(* ===== verification/Boot.v ===== *)
(** The start of the kernel, kernel/kernel.c: kmain, init_kspace and go_kernel.

  The boot directory comes from the boot loader and is an argument, as is the
  high page table the loader leaves behind.  Descriptor tables, the TSS and the
  console output are not part of the state. *)
From S2P Require Import Prelude KList KMem KState Rsrc Sched Sem Port Aspace Task.
Import KState Rsrc Sched Sem Port Aspace Task.
Local Open Scope Z_scope.
Local Open Scope k_scope.

Module Boot.

Definition BE_TYPE_NONE : Z := 0.
Definition BE_TYPE_CODE : Z := 3.

(** boot_entry, include/boot.h *)
Record boot_entry := BE {
  be_name : list Z;
  be_offset : Z;
  be_type : Z;
  be_size : Z;
}.

(** The entries up to the first one of type BE_TYPE_NONE. *)
Fixpoint bd_entries (l : list boot_entry) : list boot_entry :=
  match l with
  | [] => []
  | e :: l => if decide (be_type e = BE_TYPE_NONE) then [] else e :: bd_entries l
  end.

(** [len = 1; len += be_size ...] of kmain and go_kernel *)
Definition bd_len (bdir : list boot_entry) : Z :=
  fold_left (fun len e => len + be_size e) (bd_entries bdir) 1.

Definition kgetpages (n : Z) : M Z := on_mem (fun m => KMem.kgetpages m n).

(** The state before kmain: nothing allocated, every table empty. *)
Definition st0 (high : list Z) : kst :=
  KSt (KMem.mem0 high) 64 [] 0 [] ∅ ∅ ∅ ∅ ∅ ∅ ∅ ∅ 0 0 0 (replicate 16 0) (replicate 16 true) [] ∅
    (Glob 0 0 0 0 0 0).

(** init_kspace(membottom): memory, the resource table and the object [kernel]
  that is current until the scheduler starts. *)
Definition init_kspace (membottom memsize : Z) : M Z :=
  on_mem (fun m => match KMem.memory_init m membottom (memsize - 3) with
    | Ok m => Ok (tt, m) | Panic w => Panic w | Fault => Fault end) ;;
  _toppage <- kgetpages 3 ;;
  _gdt <- kgetpages 1 ;;
  _map <- kgetpages 6 ;;
  rsrc_init (4096 * 6) ;;
  kernel <- kmalloc ;;
  _ktss <- kgetpages 1 ;;
  put_task kernel (Task 0 0 0 tKERNEL 0 0 0 0 0 0 KUser) ;;
  put_res kernel (Rsrc 0 RSRC_NONE 0 [] [] []) ;;
  set_current kernel ;;
  _idt <- kgetpages 1 ;;
  ret kernel.

Definition set_glob (f : globals -> globals) : M unit := modify (fun s => set_k_glob s (f (k_glob s))).

(** One executable of the boot image: [for(i=3;bdir->bd_entry[i].be_type;i++)] *)
Definition start_entry (uberport : Z) (e : boot_entry) : M unit :=
  if decide (be_type e <> BE_TYPE_CODE) then ret tt else
  tm <- team_create ;;
  t <- new_thread tm false ;;
  set_current t ;;
  x <- get_team tm ;;
  text <- area_create (tm_aspace x) (be_size e * 0x1000) 0x1000 (be_offset e * 0x1000 + 0x100000) AREA_PHYSMAP ;;
  heap <- area_create (tm_aspace x) 0x2000 (0x1000 + be_size e * 0x1000) 0 0 ;;
  x <- get_team tm ;;
  put_team tm (Team (tm_resources x) (tm_refcount x) (tm_aspace x) heap.1 text.1) ;;
  (if decide (be_name e = cstr "namer") then rsrc_set_owner uberport tm else ret tt) ;;
  rsrc_set_name t (Some (be_name e)) ;;
  rsrc_set_name tm (Some (be_name e)).

Fixpoint start_entries (uberport : Z) (l : list boot_entry) : M unit :=
  match l with
  | [] => ret tt
  | e :: l => start_entry uberport e ;; start_entries uberport l
  end.

(** A thread of the kernel team that becomes current, e.g. the reaper. *)
Definition kernel_thread (kernel_team : Z) : M Z :=
  t <- new_thread kernel_team true ;;
  set_current t ;;
  ret t.

Definition start_current : M unit :=
  g <- gets k_glob ;;
  cur <- gets k_current ;;
  rsrc_enqueue (g_run_queue g) cur ;;
  modify (fun s => set_k_live_tasks s (s32 (k_live_tasks s + 1))).

(** go_kernel up to "starting scheduler..." *)
Definition go_kernel (bdir : list boot_entry) : M unit :=
  let len := bd_len bdir * 0x1000 in
  uberportnum <- port_create 0 (Some (cstr "uberport")) ;;
  uberport <- rsrc_find RSRC_PORT uberportnum ;;
  uberareanum <- area_create_uber len 0x100000 ;;
  uberarea <- rsrc_find RSRC_AREA uberareanum ;;
  kteam <- team_create ;;
  set_glob (fun g => Glob (g_run_queue g) (g_timer_queue g) (g_reaper_queue g) (g_idle_task g) kteam (g_reaper_sem g)) ;;
  rsrc_set_name kteam (Some (cstr "kernel team")) ;;
  rq <- queue_create (Some (cstr "run queue")) kteam ;;
  run_queue <- rsrc_find RSRC_QUEUE rq ;;
  set_glob (fun g => Glob run_queue (g_timer_queue g) (g_reaper_queue g) (g_idle_task g) (g_kernel_team g) (g_reaper_sem g)) ;;
  pq <- queue_create (Some (cstr "reaper queue")) kteam ;;
  reaper_queue <- rsrc_find RSRC_QUEUE pq ;;
  set_glob (fun g => Glob (g_run_queue g) (g_timer_queue g) reaper_queue (g_idle_task g) (g_kernel_team g) (g_reaper_sem g)) ;;
  tq <- queue_create (Some (cstr "timer queue")) kteam ;;
  timer_queue <- rsrc_find RSRC_QUEUE tq ;;
  set_glob (fun g => Glob (g_run_queue g) timer_queue (g_reaper_queue g) (g_idle_task g) (g_kernel_team g) (g_reaper_sem g)) ;;
  rsrc_set_owner uberarea kteam ;;
  rsrc_set_owner uberport kteam ;;
  start_entries uberport (drop 3 (bd_entries bdir)) ;;
  idle <- new_thread kteam true ;;
  set_glob (fun g => Glob (g_run_queue g) (g_timer_queue g) (g_reaper_queue g) idle (g_kernel_team g) (g_reaper_sem g)) ;;
  rsrc_set_name idle (Some (cstr "idler")) ;;
  reaper <- kernel_thread kteam ;;
  rsrc_set_name reaper (Some (cstr "grim reaper")) ;;
  death <- sem_create 0 (Some (cstr "death toll")) ;;
  set_glob (fun g => Glob (g_run_queue g) (g_timer_queue g) (g_reaper_queue g) (g_idle_task g) (g_kernel_team g) death) ;;
  start_current ;;
  pager <- kernel_thread kteam ;;
  rsrc_set_name pager (Some (cstr "pager")) ;;
  _port <- port_create 0 (Some (cstr "pager port")) ;;
  _sem <- sem_create 0 (Some (cstr "pager sem")) ;;
  start_current.

(** The end of go_kernel: [kernel] is current, dead and on no queue, and the
  scheduler picks the first task.  No pointer to [kernel] is left afterwards, so
  the object is dropped from the model. *)
Definition start_scheduler (kernel : Z) : M unit :=
  set_current kernel ;;
  tk <- get_task kernel ;;
  put_task kernel (t_set_wait tk 0 (t_wait_time tk) tDEAD) ;;
  swtch ;;
  modify (fun s => set_k_res (set_k_task s (delete kernel (k_task s))) (delete kernel (k_res s))).

(** kmain *)
Definition kmain (bdir : list boot_entry) (memory : Z) : M unit :=
  let memsize := Z.land (memory / 4096) (Z.lnot 0xff) in
  kernel <- init_kspace (256 + bd_len bdir + 16) memsize ;;
  go_kernel bdir ;;
  start_scheduler kernel.

(** ** An example system: two programs, on a machine with a small memory and a
  resource table of 40 entries *)
Definition ex_bdir : list boot_entry :=
  [ BE [] 0 1 1; BE [] 1 2 1; BE [] 2 3 1; BE (cstr "namer") 3 3 1; BE (cstr "vfs") 4 3 1; BE [] 0 0 0 ].

Definition ex_init : M Z :=
  on_mem (fun m => match KMem.memory_init m 280 330 with
    | Ok m => Ok (tt, m) | Panic w => Panic w | Fault => Fault end) ;;
  rsrc_init (8 * 40) ;;
  kernel <- kmalloc ;;
  put_task kernel (Task 0 0 0 tKERNEL 0 0 0 0 0 0 KUser) ;;
  put_res kernel (Rsrc 0 RSRC_NONE 0 [] [] []) ;;
  set_current kernel ;;
  ret kernel.

Definition ex_boot : cres (unit * kst) :=
  (kernel <- ex_init ;; go_kernel ex_bdir ;; start_scheduler kernel) (st0 (replicate 1024 0)).

End Boot.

# Prompt:
Within the entries, find all lines holding "kmain" and copy each one.

# Reply:
(** The start of the kernel, kernel/kernel.c: kmain, init_kspace and go_kernel.
(** [len = 1; len += be_size ...] of kmain and go_kernel *)
(** The state before kmain: nothing allocated, every table empty. *)
(** kmain *)
Definition kmain (bdir : list boot_entry) (memory : Z) : M unit :=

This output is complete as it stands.